このように近年のロレックス相場の煽りは受けているものの、そもそもがデザイン・機能ともにベーシックなゆえ、純粋に人気を集めているといった声もあります(近年の価格高騰は、純粋な人気のみならず再販目的での購入マインドも見受けられる)。
また、確かに2021年から製造されている現行Ref.124270やその先代Ref.214270などは依然として高値ですがじょじょに落ち着いていること。また「100万円出さなくてはスポーツロレックスは買えなくなった」と言われている時代においても、歴代モデルの中にはまだお値打ちな個体も多いことから、今「買うのにねらい目」と言うこともできます。
そんなエクスプローラーIの、歴代モデルの価格推移を見て行きましょう!
冒頭でもご説明している通り、2017年~2022年12月までの価格推移を掲載致します。
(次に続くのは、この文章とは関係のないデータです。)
(** * OpenQuake classical PSHA core: task distribution, polling, block scheduling

    A shallow embedding of [openquake/utils/tasks.py] and of
    [openquake/calculators/hazard/classical/core.py].

    The orchestrating process is single threaded.  What it does to the
    outside world (celery, the key-value store, the progress counters, the
    writers, the log) is recorded in a chronological log of events, and the
    answers of the outside world (the failure counters, what the workers have
    put in the cache) are functions of that log, so that they may change at
    any point of a run.  The exceptions are those the Python code raises
    itself: [raise], [assert], [_check_exception], and the [TypeError] and
    [ValueError] of the built-ins it calls; calls into other modules return.
    The polling loop, which has no bound on the number of its iterations,
    takes fuel.

    Python floats ([pause], quantiles, PoEs) are idealised as rationals. *)

From Stdlib Require Import ZArith QArith Qminmax Qpower Lqa Lia List String.
From stdpp Require Import base gmap sets list strings.

Open Scope Z_scope.

(** ** Values, exceptions *)

Inductive exn :=
| RuntimeError (failures : list (string * Z))
| AssertionError (msg : string)
| TypeError (msg : string)
| ValueError (msg : string)
| TaskError (msg : string).

(** How a computation of the orchestrator ends: with a value, with an
    exception, or (in the model) with the fuel of the polling loop used up. *)
Inductive Res (A : Type) :=
| Ok (a : A)
| Raise (e : exn)
| OutOfFuel.
Arguments Ok {A} a.
Arguments Raise {A} e.
Arguments OutOfFuel {A}.

Section Openquake.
価格推移は当店GINZA RASINに入荷した中古モデルから一年間の平均相場を採り、グラフ化したものとなります。
中古時計は状態や仕様によって大きく価格が変動するためあくまで平均とはなりますが、ぜひ動向をチェックしてみてくださいね。
なお、エクスプローラーの初代・二代目(1953年~1960年代)の個体に関しては流通量がきわめて少なく、当店での入荷実績もデータが取れるほど多くはないため、割愛します。
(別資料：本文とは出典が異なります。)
Definition metadata0 : Metadata :=
  {| md_doc_id := Some (lit "d1"); md_status := Some UPLOADED;
     md_blob_path := Some (lit "k");
     md_original_filename := Some (lit "a.txt");
     md_mimetype := Some (lit "text/plain");
     md_chunks_count := None; md_total_tokens := None;
     md_processed_at := None |}.

Definition document0 : Document :=
  {| d_id := 1; d_title := lit "A"; d_content := []; d_metadata := metadata0;
     d_updated_at := 0 |}.

Definition world0 : World :=
  {| documents := [document0]; embeddings := []; embeddings_id_seq := 1;
     retrieval_logs := []; pg_trips := 0; embed_requests := [];
     chat_requests := 0; uuids := 0; clock := 0; console := [];
     rateLimitMap := [] |}.

(** A store with two documents and a chunk of each. *)
Definition document_b : Document :=
  {| d_id := 2; d_title := lit "B"; d_content := [];
     d_metadata := with_status
                     {| md_doc_id := Some (lit "d2"); md_status := None;
                        md_blob_path := None; md_original_filename := None;
                        md_mimetype := None; md_chunks_count := None;
                        md_total_tokens := None; md_processed_at := None |}
                     READY;
     d_updated_at := 0 |}.

Definition row_of (id doc : Z) (text : string) : EmbeddingRow :=
  {| e_id := id; e_document_id := Some doc; e_chunk_index := 0;
     e_content := lit text; e_content_hash := Some (lit text);
     e_embedding := [inject_Z id]; e_token_count := 2; e_created_at := 0 |}.

Definition world2 : World :=
  set_embeddings [row_of 1 1 "alpha"; row_of 2 2 "beta"] 3
                 (set_documents [document0; document_b] world0).

(** A query to the earlier handler with the given [top_k]. *)
Definition legacy_event (k : Q) : LegacyQueryEvent :=
  {| lq_httpMethod := lit "POST"; lq_accept := None;
     lq_body := Some {| lq_prompt := Some (lit "what"); lq_doc_id := None;
                        lq_top_k := Some k |} |}.

(** Ingestion requests for the document of [world0], whose blob holds a
    single space: by storage key, and by document identifier. *)
Definition ingest_by_blob_key : IngestEvent :=
  {| ie_body := Some {| doc_id := None; tenant_id := None;
                        blob_key := Some (lit "k"); blob_url := None |} |}.

Definition ingest_by_doc_id : IngestEvent :=
  {| ie_body := Some {| doc_id := Some (lit "d1"); tenant_id := None;
                        blob_key := None; blob_url := None |} |}.

(** The answer to a request by document identifier: the refusal of the
    lookup. *)
Definition lookup_response : IngestResponse :=
  {| statusCode := 500; r_success := false; r_doc_id := None;
     r_chunks_processed := None; r_status := None;
     r_error := Some (message (undefined_column (lit "doc_id"))) |}.

(** The collaborators of [env0] with a blob that holds text. *)
Definition env_text : Env :=
  {| sha256_hex := sha256_hex env0;
     embeddings_create := embeddings_create env0;
     pg_fault := pg_fault env0;
     uploads_get := fun k => if str_eqb k (lit "k")
                             then Some (lit "good text and bad") else None;
     fetch := fetch env0;
     url_pathname := url_pathname env0;
     utf8_decode := utf8_decode env0;
     JSON_parse := JSON_parse env0;
     pdf_parse := pdf_parse env0;
     mammoth_extractRawText := mammoth_extractRawText env0;
     cosine_distance := cosine_distance env0;
     has_openai_key := has_openai_key env0;
     chat_complete := chat_complete env0;
     chat_stream := chat_stream env0;
     randomUUID := randomUUID env0 |}.

(** *** Vocabulary of the further properties *)

(** The keys of the rate-limit map are distinct, as in a [Map]. *)
Definition keys_unique (w : World) : Prop :=
  NoDup (List.map fst (rateLimitMap w)).

(** The entry of [ip] that counts at the time of the world: the stored
    one unless its window has passed. *)
Definition live_entry (ip : jsstring) (w : World) : option (Z * Z) :=
  match map_get ip (rateLimitMap w) with
  | Some (count, resetTime) =>
      if (resetTime <? clock w)%Z then None else Some (count, resetTime)
  | None => None
  end.

(** [n] calls of [checkRateLimit(ip)] in a row. *)
Definition refused (r : option ApiError) : bool :=
  match r with Some _ => true | None => false end.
また、1016は製造期間が長く、年代・仕様による価格差がきわめて大きいため、通常個体の直近の実勢相場とレア仕様の参考相場についてご紹介致します。
①エクスプローラーI 1016
ケースサイズ:36mm
素材:ステンレススティール
ムーブメント:自動巻きCal.1560またはCal.1570(ハック無・有)
防水性:100m(当時)
製造年:1960年頃~1989年頃
約30年に渡ってエクスプローラーIの顔を張ったRef.1016。現行エクスプローラーIのデザインの、礎を築き上げたモデルでもあります。
Ref.1016は従来モデルと比べて、いっそう「探検家」向きとなった世代です。
防水性は従来品の50mから100mへ向上。また針・インデックスも白へと改められます。ベースの黒とのメリハリが効き、現行デザインに近いことはもちろん、視認性が向上しました。
さらに特筆すべきはムーブメントです。
ロレックスのアンティーク市場を根幹から支えると言って過言ではない、名機Cal.1560および1570が搭載されることとなったのです。
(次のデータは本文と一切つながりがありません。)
(** * HashTable: a chained hash table of [int] keys with doubling resize

    Shallow embedding of the C++ class [HashTable] (hash, get_balance_factor,
    resize, the private and the public insert, find, erase, size, print and
    the constructor), followed by the properties of the table that were
    checked against it.  The class [PrefixTree] of the same repository
    (insert, find, get_all_words and its dfs) is embedded in the module
    [PrefixTree], and [CreateGraph] of the graph code in the module
    [GraphCode], with their properties at the end.

    Conventions of the embedding.
    - [int] is a 32-bit two's complement integer, carried as a [Z] in
      [INT_MIN, INT_MAX].  Signed overflow, division by zero and an
      out-of-bounds [operator[]] are undefined behaviour in C++; every
      operation that can meet one returns [option], and [None] stands for
      undefined behaviour.
    - [size_t -> int] conversions ([int K = table_.size()], the second
      argument of [hash]) reduce modulo 2^32 into the signed range.
    - [ListNode*] is the inductive type [ptr]: [nullptr], or a node holding
      [data] and its [next] pointer.  Chains built by the class are acyclic
      and owned by a single bucket, so a chain is the value of its head.
    - [std::vector<ListNode*>] is [list ptr]; [v !! i] and [<[i:=x]> v] are
      stdpp's lookup and update, guarded by the bounds check of [vec_at].
    - A [while] loop that the source does not visibly bound ([find]) is run
      with a fuel counter, and its result type has a case for "still running
      when the fuel ran out". *)

From Stdlib Require Import ZArith QArith Lia.
From stdpp Require Import base list strings gmap.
このムーブメントについて補足すると、1960年代からロレックスで採用されていたクロノメーター認定機です。エクスプローラーIの他、サブマリーナやオイスターパーペチュアルなどにも搭載されてきました。
※クロノメーター・・・スイス公認クロノメーター検査協会。通称COSC。時計の規格の一つ。主に精度に関してテストを行い、認定機は高精度の象徴として「クロノメーター」を文字盤などに印字できる。なお、現行ロレックスはこのクロノメーター認定を前提に、独自のロレックス高精度クロノメーターを採用。
なぜアンティーク市場を根幹から支えていると言えるのか。
それは、アンティークと呼ばれる個体は、とにもかくにも経年への強さやメンテナンス性が求められるためです。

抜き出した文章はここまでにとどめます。